WHAT THE TASK ASKS:
In the records below, begin at the line containing "let withdrawalAmount := coin" and end at the line containing "Inductive Intent := Deposit"; quote every line in that span exactly, including both boundary lines, and no others.

INPUT RECORDS:
--

(** * TRADECOINco: the balance ledger and trade session of [src/App.jsx]

    A shallow embedding of the trading logic of the React component [App]:
    the four handlers ([handleSimulatedDeposit], [handleBuy], [handleSell],
    [handleWithdraw]), the Firestore writer [updateBalance] and the
    [onSnapshot] listener that loads the stored balance.

    JavaScript numbers are IEEE-754 binary64 values; they are embedded as
    Rocq's primitive [float], and every statement about amounts and balances
    is about that arithmetic. The handlers are written over the interface of
    the numeric operators they use ([NumberOps]); the statements that do not
    depend on the arithmetic are proved for any such interface. *)

From Stdlib Require Import ZArith QArith Qabs Lqa Lia Bool.
From Stdlib Require Import Floats Uint63 Ascii.
From stdpp Require Import gmap strings.

(** ** The numeric operators used by the handlers *)

Class NumberOps (num : Type) := {
  (** a non-negative integer literal of the source: [0], [100], [1000.00], [68500.00] *)
  num_of_Z : Z -> num;
  num_add : num -> num -> num;      (* x + y  *)
  num_sub : num -> num -> num;      (* x - y  *)
  num_mul : num -> num -> num;      (* x * y  *)
  num_div : num -> num -> num;      (* x / y  *)
  num_ltb : num -> num -> bool;     (* x < y  *)
  num_leb : num -> num -> bool;     (* x <= y *)
  num_eqb : num -> num -> bool;     (* x === y, on numbers *)
  isNaN : num -> bool
}.

Declare Scope js_scope.
Delimit Scope js_scope with js.
Notation "x + y" := (num_add x y) : js_scope.
Notation "x - y" := (num_sub x y) : js_scope.
Notation "x * y" := (num_mul x y) : js_scope.
Notation "x / y" := (num_div x y) : js_scope.
Notation "x <? y" := (num_ltb x y) : js_scope.
Notation "x <=? y" := (num_leb x y) : js_scope.
Notation "x =? y" := (num_eqb x y) : js_scope.

(** JavaScript's own numbers: binary64, round to nearest even. *)
#[export] Instance float_NumberOps : NumberOps float := {
  num_of_Z z := PrimFloat.of_uint63 (Uint63.of_Z z);
  num_add := PrimFloat.add;
  num_sub := PrimFloat.sub;
  num_mul := PrimFloat.mul;
  num_div := PrimFloat.div;
  num_ltb := PrimFloat.ltb;
  num_leb := PrimFloat.leb;
  num_eqb := PrimFloat.eqb;
  isNaN := PrimFloat.is_nan
}.

(** ** Ledger: the validation and arithmetic of the four handlers *)

Module Ledger.

Section Handlers.
Context {num : Type} `{NumberOps num}.

(** [userBalance], the document [{ fiat, coin }]. *)
Record Balance := { fiat : num; coin : num }.

(** The texts passed to [setMessage]. A template literal keeps the numbers
    it interpolates; [formatCurrency] and [formatCoin] only print them. *)
Inductive Message :=
| NoMessage                                        (* '' *)
| EnterValidAmount                                 (* "Please enter a valid amount." *)
| InsufficientUSD                                  (* "Error: Insufficient USD balance to complete the purchase." *)
| InsufficientBTC                                  (* "Error: Insufficient BTC balance to complete the sale." *)
| WithdrawalFailed (minimum have : num)            (* `Withdrawal failed: Minimum withdrawal is ... BTC. You currently have ... BTC.` *)
| DepositSuccessful (amount newFiat : num)         (* `Deposit of ... successful! Your new balance is ....` *)
| PurchaseSuccessful (coinsReceived : num)         (* `Purchase of ... BTC successful!` *)
| SaleSuccessful (fiatReceived : num)              (* `Sale successful. You received ....` *)
| WithdrawalInitiated (withdrawalAmount : num)     (* `Withdrawal of ... BTC initiated! (Simulated)` *)
| TransactionFailed                                (* "Transaction failed due to a database error." *)
| ConnectionError.                                 (* "Error connecting to database." *)

(** What a handler does once it has decided: it either returns
    [setMessage(...)], or calls [updateBalance(newFiat, newCoin, successMessage)]. *)
Inductive Command :=
| SetMessage (m : Message)
| UpdateBalance (newFiat newCoin : num) (successMessage : Message).

(** The rejection reasons, as the messages that carry them. *)
Inductive Rejection := InvalidAmount | InsufficientFiat | InsufficientCoin | BelowMinimum.

Definition rejection (c : Command) : option Rejection :=
  match c with
  | SetMessage EnterValidAmount => Some InvalidAmount
  | SetMessage InsufficientUSD => Some InsufficientFiat
  | SetMessage InsufficientBTC => Some InsufficientCoin
  | SetMessage (WithdrawalFailed _ _) => Some BelowMinimum
  | _ => None
  end.

Definition accepted (c : Command) : option Balance :=
  match c with
  | UpdateBalance newFiat newCoin _ => Some {| fiat := newFiat; coin := newCoin |}
  | SetMessage _ => None
  end.

Variable SIMULATED_COIN_PRICE : num.
Variable MIN_WITHDRAWAL_AMOUNT : num.

Local Open Scope js_scope.

Definition handleSimulatedDeposit (userBalance : Balance) (tradeAmount : num) : Command :=
  if (tradeAmount <=? num_of_Z 0) || isNaN tradeAmount then
    SetMessage EnterValidAmount
  else
    let newFiat := fiat userBalance + tradeAmount in
    UpdateBalance newFiat (coin userBalance) (DepositSuccessful tradeAmount newFiat).

Definition handleBuy (userBalance : Balance) (tradeAmount : num) : Command :=
  if (tradeAmount <=? num_of_Z 0) || isNaN tradeAmount then
    SetMessage EnterValidAmount
  else
    let costInFiat := tradeAmount in
    let coinsReceived := costInFiat / SIMULATED_COIN_PRICE in
    if fiat userBalance <? costInFiat then
      SetMessage InsufficientUSD
    else
      let newFiat := fiat userBalance - costInFiat in
      let newCoin := coin userBalance + coinsReceived in
      UpdateBalance newFiat newCoin (PurchaseSuccessful coinsReceived).

Definition handleSell (userBalance : Balance) (tradeAmount : num) : Command :=
  if (tradeAmount <=? num_of_Z 0) || isNaN tradeAmount then
    SetMessage EnterValidAmount
  else
    let coinsToSell := tradeAmount / SIMULATED_COIN_PRICE in
    if coin userBalance <? coinsToSell then
      SetMessage InsufficientBTC
    else
      let fiatReceived := tradeAmount in
      let newFiat := fiat userBalance + fiatReceived in
      let newCoin := coin userBalance - coinsToSell in
      UpdateBalance newFiat newCoin (SaleSuccessful fiatReceived).

(** [handleWithdraw] never reads [tradeAmount]. *)
Definition handleWithdraw (userBalance : Balance) : Command :=
  if coin userBalance <? MIN_WITHDRAWAL_AMOUNT then
    SetMessage (WithdrawalFailed MIN_WITHDRAWAL_AMOUNT (coin userBalance))
  else
    let withdrawalAmount := coin userBalance in
    let newCoin := num_of_Z 0 in
    UpdateBalance (fiat userBalance) newCoin (WithdrawalInitiated withdrawalAmount).

(** The modal's four actions. *)
Inductive Intent := Deposit | Buy | Sell | Withdraw.

(** The handler an intent runs, on the balance and the amount it reads. *)
Definition apply (current : Balance) (intent : Intent) (amount : num) : Command :=
  match intent with
  | Deposit => handleSimulatedDeposit current amount
  | Buy => handleBuy current amount
  | Sell => handleSell current amount
  | Withdraw => handleWithdraw current
  end.

(** fiat + coin * price, the value of a balance at the given price. *)
Definition total_value (b : Balance) : num :=
  fiat b + coin b * SIMULATED_COIN_PRICE.

End Handlers.

Arguments Balance num : clear implicits.
Arguments Message num : clear implicits.
Arguments Command num : clear implicits.

End Ledger.

(** ** TradeSession: the component state, the store, and the listener *)

Module TradeSession.
Import Ledger.

Section App.
Context {num : Type} `{NumberOps num}.

Definition SIMULATED_COIN_PRICE : num := num_of_Z 68500.
Definition MIN_WITHDRAWAL_AMOUNT : num := num_of_Z 100.

(** *** Values of document fields *)

Inductive JSValue :=
| JSUndefined
| JSNull
| JSBoolean (b : bool)
| JSNumber (x : num)
| JSString (s : string).

(** Truthiness: [undefined], [null], [false], [+0], [-0], [NaN] and [''] are falsy. *)
Definition ToBoolean (v : JSValue) : bool :=
  match v with
  | JSUndefined | JSNull => false
  | JSBoolean b => b
  | JSNumber x => negb ((x =? num_of_Z 0)%js || isNaN x)
  | JSString s => negb (String.eqb s EmptyString)
  end.

(** [v || d] *)
Definition LogicalOr (v d : JSValue) : JSValue :=
  if ToBoolean v then v else d.

(** [docSnap.data()]: an object used as a map from field names to values;
    reading a missing field gives [undefined]. *)
Definition DocumentData := gmap string JSValue.

Definition field (data : DocumentData) (name : string) : JSValue :=
  default JSUndefined (data !! name).

(** The object literal [{ fiat: newFiat, coin: newCoin }]. *)
Definition balance_document (newFiat newCoin : num) : DocumentData :=
  <["fiat" := JSNumber newFiat]> (<["coin" := JSNumber newCoin]> ∅).

(** *** The store *)

(** A document is named by its path: [doc] joins its segments with ['/']. *)
Definition DocumentReference := string.

Variable appId : string.

(** [doc(db, 'artifacts', appId, 'users', userId, 'balances', 'user')], the
    path [artifacts/{appId}/users/{userId}/balances/user]. *)
Definition balanceDocRef (userId : string) : DocumentReference :=
  String.append "artifacts/"
    (String.append appId
       (String.append "/users/" (String.append userId "/balances/user"))).

Inductive Request := SetDoc (ref : DocumentReference) (data : DocumentData).

(** The documents held by Firestore, and the requests this client sent to it. *)
Record Store := {
  documents : gmap DocumentReference DocumentData;
  requests : list Request
}.

(** [setDoc(ref, data)] replaces the whole document. The promise resolves
    ([resolves = true]) or rejects; a rejected write leaves the document. *)
Definition setDoc (ref : DocumentReference) (data : DocumentData)
    (resolves : bool) (s : Store) : Store :=
  {| documents := if resolves then <[ref := data]> (documents s) else documents s;
     requests := requests s ++ [SetDoc ref data] |}.

(** *** The component state ([useState]) *)

Inductive Firestore := firestore.
Inductive ModalType := deposit | buy | sell | withdraw.

Record State := {
  db : option Firestore;               (* null until getFirestore *)
  userId : option string;              (* null until signed in *)
  userBalance : Balance num;
  isAuthReady : bool;
  modal : option ModalType;
  tradeAmount : num;
  message : Message num;
  isLoading : bool
}.

Definition World : Type := State * Store.

(** The initial values given to [useState]. *)
Definition initialState : State :=
  {| db := None; userId := None;
     userBalance := {| fiat := num_of_Z 1000; coin := num_of_Z 0 |};
     isAuthReady := false; modal := None; tradeAmount := num_of_Z 10;
     message := NoMessage; isLoading := false |}.

Definition emptyStore : Store := {| documents := ∅; requests := [] |}.

Definition setMessage (m : Message num) (st : State) : State :=
  {| db := db st; userId := userId st; userBalance := userBalance st;
     isAuthReady := isAuthReady st; modal := modal st;
     tradeAmount := tradeAmount st; message := m; isLoading := isLoading st |}.

Definition setUserBalance (b : Balance num) (st : State) : State :=
  {| db := db st; userId := userId st; userBalance := b;
     isAuthReady := isAuthReady st; modal := modal st;
     tradeAmount := tradeAmount st; message := message st; isLoading := isLoading st |}.

Definition setIsLoading (l : bool) (st : State) : State :=
  {| db := db st; userId := userId st; userBalance := userBalance st;
     isAuthReady := isAuthReady st; modal := modal st;
     tradeAmount := tradeAmount st; message := message st; isLoading := l |}.

Definition setTradeAmount (a : num) (st : State) : State :=
  {| db := db st; userId := userId st; userBalance := userBalance st;
     isAuthReady := isAuthReady st; modal := modal st;
     tradeAmount := a; message := message st; isLoading := isLoading st |}.

Definition setModal (m : option ModalType) (st : State) : State :=
  {| db := db st; userId := userId st; userBalance := userBalance st;
     isAuthReady := isAuthReady st; modal := m;
     tradeAmount := tradeAmount st; message := message st; isLoading := isLoading st |}.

--

RESPONSE TO THE EXERCISE:
    let withdrawalAmount := coin userBalance in
    let newCoin := num_of_Z 0 in
    UpdateBalance (fiat userBalance) newCoin (WithdrawalInitiated withdrawalAmount).

(** The modal's four actions. *)
Inductive Intent := Deposit | Buy | Sell | Withdraw.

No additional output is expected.